(** * input-deno: the interactive input loop of [src/index.ts]

    A shallow embedding of the [InputLoop] class and the proofs of its
    documented behaviour.

    Conventions of the embedding.
    - A JavaScript string is kept as the bytes of its UTF-8 encoding, a
      [string]; the [TextDecoder] of [read] turns the bytes of the buffer
      into such a text, as the UTF-8 decoder of the platform does.
    - A JavaScript [number] is an integer [Z]: the values a menu index, a
      count of spaces or a divider length take (fractions, [NaN] and the
      infinities are left out).  [String_] renders it in decimal, as
      [String(n)] does for an integer below 10^21 in size.
    - The engine builds no string longer than [String_max_length] UTF-16
      code units: [repeat], a template literal and a concatenation throw a
      [RangeError] where their result would be longer.
    - An optional argument or field is an [option]; [None] is [undefined].
    - A call is a function of the state of the object and of its two
      streams, which returns how the promise settles and the state after. *)

From Stdlib Require Import Bool List ZArith Lia Ascii String.
From Stdlib Require Import Decimal DecimalString DecimalPos DecimalZ.
Import ListNotations.

Local Open Scope string_scope.

(** ** JavaScript values *)

Module Js.

(** The two line-terminator characters. *)
Definition LF : ascii := "010"%char.
Definition CR : ascii := "013"%char.

(** A [string | number] argument. *)
Inductive Value : Type :=
| VString (s : string)
| VNumber (n : Z).

(** [String(n)] on an integer. *)
Definition String_ (n : Z) : string := NilZero.string_of_int (Z.to_int n).

(** Truthiness, as [if (x)], [x && ...], [x || ...] and [x ? ... : ...] test
    it. *)
Definition truthy_string (s : string) : bool :=
  match s with EmptyString => false | _ => true end.

Definition truthy_number (n : Z) : bool := negb (n =? 0)%Z.

Definition truthy_value (v : Value) : bool :=
  match v with
  | VString s => truthy_string s
  | VNumber n => truthy_number n
  end.

Definition truthy {A : Type} (t : A -> bool) (o : option A) : bool :=
  match o with Some a => t a | None => false end.

Definition truthy_bool (o : option bool) : bool := truthy (fun b => b) o.

(** [o ?? d] *)
Definition nullish {A : Type} (o : option A) (d : A) : A :=
  match o with Some a => a | None => d end.

(** [o || undefined] *)
Definition or_undefined {A : Type} (t : A -> bool) (o : option A) : option A :=
  if truthy t o then o else None.

(** [s.slice(n)] *)
Fixpoint drop (n : nat) (s : string) : string :=
  match n, s with
  | O, _ => s
  | S _, EmptyString => EmptyString
  | S n', String _ s' => drop n' s'
  end.

(** [s.replace(pattern, replacement)] with a string pattern: the first
    occurrence only, wherever it is. *)
Fixpoint replace (pattern replacement s : string) : string :=
  if prefix pattern s then replacement ++ drop (length pattern) s
  else match s with
       | EmptyString => EmptyString
       | String a s' => String a (replace pattern replacement s')
       end.

(** [s.repeat(count)] for a count that is not negative. *)
Fixpoint repeat_string (s : string) (count : nat) : string :=
  match count with
  | O => EmptyString
  | S c => s ++ repeat_string s c
  end.

(** How a template literal renders a string that may be [undefined]. *)
Definition template (o : option string) : string := nullish o "undefined".

(** [array.forEach((x, index) => ...)] and [array.map((x, index) => ...)],
    with the index of the first element as an argument. *)
Fixpoint map_index {A B : Type} (f : A -> nat -> B) (index : nat) (l : list A)
  : list B :=
  match l with
  | [] => []
  | x :: l' => f x index :: map_index f (S index) l'
  end.

End Js.
Import Js.

(** ** The types of [types.ts] *)

(** Modelled from the spec: the enumeration [ACTIONS] of [types.ts], which
    is not among the sources.  It names the two kinds of prompt; both of its
    members are truthy, since [repeat] replays either kind. *)
Inductive ACTIONS : Type := CHOOSE | QUESTION.

(** Modelled from the spec: [if (action)] holds for either member. *)
Definition truthy_action (_ : ACTIONS) : bool := true.

(** Modelled from the spec: the interface [Preferences] of [types.ts], with
    the fields that [choose] destructures. *)
Record Preferences : Type := mkPreferences {
  choice : option Value;
  lastOptionClose : option bool;
  displayInline : option bool;
  inlineSpacing : option Z;
  inlineSeparator : option string;
  indexStyle : option (list string);
  dividerTop : option bool;
  dividerBottom : option bool;
  dividerChar : option string;
  dividerLength : option Z;
  dividerPadding : option bool
}.

(** [{}], the default of the parameter [preferences]. *)
Definition no_preferences : Preferences :=
  mkPreferences None None None None None None None None None None None.

(** [{ lastOptionClose, choice }], the object [repeat] builds. *)
Definition replay_preferences (loc : option bool) (value : option Value)
  : Preferences :=
  mkPreferences value loc None None None None None None None None None.

(** ** History *)

(** Modelled from the spec: the record that [History] of [history.ts] (not
    among the sources) keeps.  [save(argument, kind, lastOptionClose?,
    includeNewline?)] overwrites it; a Choose record holds the options and
    the closing flag, a Question record the text and the newline flag. *)
Inductive PromptRecord : Type :=
| Choose (argument : list string) (lastOptionClose : bool)
| Question (argument : string) (includeNewline : bool).

Module History.

(** Modelled from the spec: the stored record, [None] until a prompt is
    saved. *)
Definition t : Type := option PromptRecord.

(** Modelled from the spec: nothing is stored in a new history. *)
Definition empty : t := None.

(** Modelled from the spec: [save] overwrites the stored record. *)
Definition save (r : PromptRecord) (_ : t) : t := Some r.

(** Modelled from the spec: [retrieve] returns the current record. *)
Definition retrieve (h : t) : option PromptRecord := h.

(** Modelled from the spec: [retrieve().action], the kind of the stored
    record, [undefined] when there is none. *)
Definition action (h : t) : option ACTIONS :=
  match retrieve h with
  | Some (Choose _ _) => Some CHOOSE
  | Some (Question _ _) => Some QUESTION
  | None => None
  end.

End History.

(** ** The state *)

(** The fields of the object: the read buffer, the flag and the history.
    (The printer [out] holds no state that a call changes.) *)
Record InputLoop : Type := mkInputLoop {
  buf : string;
  done : bool;
  history : History.t
}.

(** The object and its surroundings: the chunks that standard input will
    deliver (none left: the stream is closed), the writes made to standard
    output, and the number of reads of standard input made so far. *)
Record State : Type := mkState {
  self : InputLoop;
  stdin : list string;
  stdout : list string;
  reads : nat
}.

Definition set_self (f : InputLoop -> InputLoop) (st : State) : State :=
  mkState (f (self st)) (stdin st) (stdout st) (reads st).

Definition set_done (b : bool) (o : InputLoop) : InputLoop :=
  mkInputLoop (buf o) b (history o).

Definition set_history (h : History.t) (o : InputLoop) : InputLoop :=
  mkInputLoop (buf o) (done o) h.

Definition set_buf (b : string) (o : InputLoop) : InputLoop :=
  mkInputLoop b (done o) (history o).

(** [new Uint8Array(1024)] *)
Definition buf_size : nat := 1024.

Definition new_buf : string := repeat_string (String Ascii.zero "") buf_size.

(** [new InputLoop()] *)
Definition new_InputLoop : InputLoop := mkInputLoop new_buf false History.empty.

Definition initial (input : list string) : State :=
  mkState new_InputLoop input [] 0.

(** ** Promises *)

(** Why a promise is rejected: [read] rejects at the end of the input, and
    the engine throws a [RangeError] for a negative count of
    [String.prototype.repeat] and for a string longer than it builds. *)
Inductive Failure : Type := EndOfInput | RangeError.

(** A call: how its promise settles, and the state it leaves. *)
Definition Promise (A : Type) : Type := State -> (Failure + A) * State.

Definition resolve {A : Type} (a : A) : Promise A := fun st => (inr a, st).

Definition reject {A : Type} (f : Failure) : Promise A := fun st => (inl f, st).

Definition bind {A B : Type} (c : Promise A) (k : A -> Promise B) : Promise B :=
  fun st =>
    match c st with
    | (inr a, st') => k a st'
    | (inl f, st') => (inl f, st')
    end.

(** A statement that cannot fail. *)
Definition exec (f : State -> State) : Promise unit := fun st => (inr tt, f st).

Definition when (b : bool) (c : Promise unit) : Promise unit :=
  if b then c else resolve tt.

Notation "x <- c ;; k" := (bind c (fun x => k))
  (at level 61, c at next level, right associativity).
Notation "c ;; k" := (bind c (fun _ => k))
  (at level 61, right associativity).

(** ** Printer *)

Module Printer.

(** Modelled from the spec: a write to standard output. *)
Definition write (text : string) (st : State) : State :=
  mkState (self st) (stdin st) (stdout st ++ [text]) (reads st).

(** Modelled from the spec: [print(text, appendNewline)] of [printer.ts]
    (not among the sources) writes the text, followed by a line break when
    asked. *)
Definition print (text : string) (appendNewline : bool) : State -> State :=
  write (if appendNewline then text ++ String LF "" else text).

════

Work required >> Beginning at the line with "Record Preferences : Type" and stopping after the line with "(** Modelled from the spec: the record", please write out every line of the data above exactly and nothing else.

Written response >>
Record Preferences : Type := mkPreferences {
  choice : option Value;
  lastOptionClose : option bool;
  displayInline : option bool;
  inlineSpacing : option Z;
  inlineSeparator : option string;
  indexStyle : option (list string);
  dividerTop : option bool;
  dividerBottom : option bool;
  dividerChar : option string;
  dividerLength : option Z;
  dividerPadding : option bool
}.

(** [{}], the default of the parameter [preferences]. *)
Definition no_preferences : Preferences :=
  mkPreferences None None None None None None None None None None None.

(** [{ lastOptionClose, choice }], the object [repeat] builds. *)
Definition replay_preferences (loc : option bool) (value : option Value)
  : Preferences :=
  mkPreferences value loc None None None None None None None None None.

(** ** History *)

(** Modelled from the spec: the record that [History] of [history.ts] (not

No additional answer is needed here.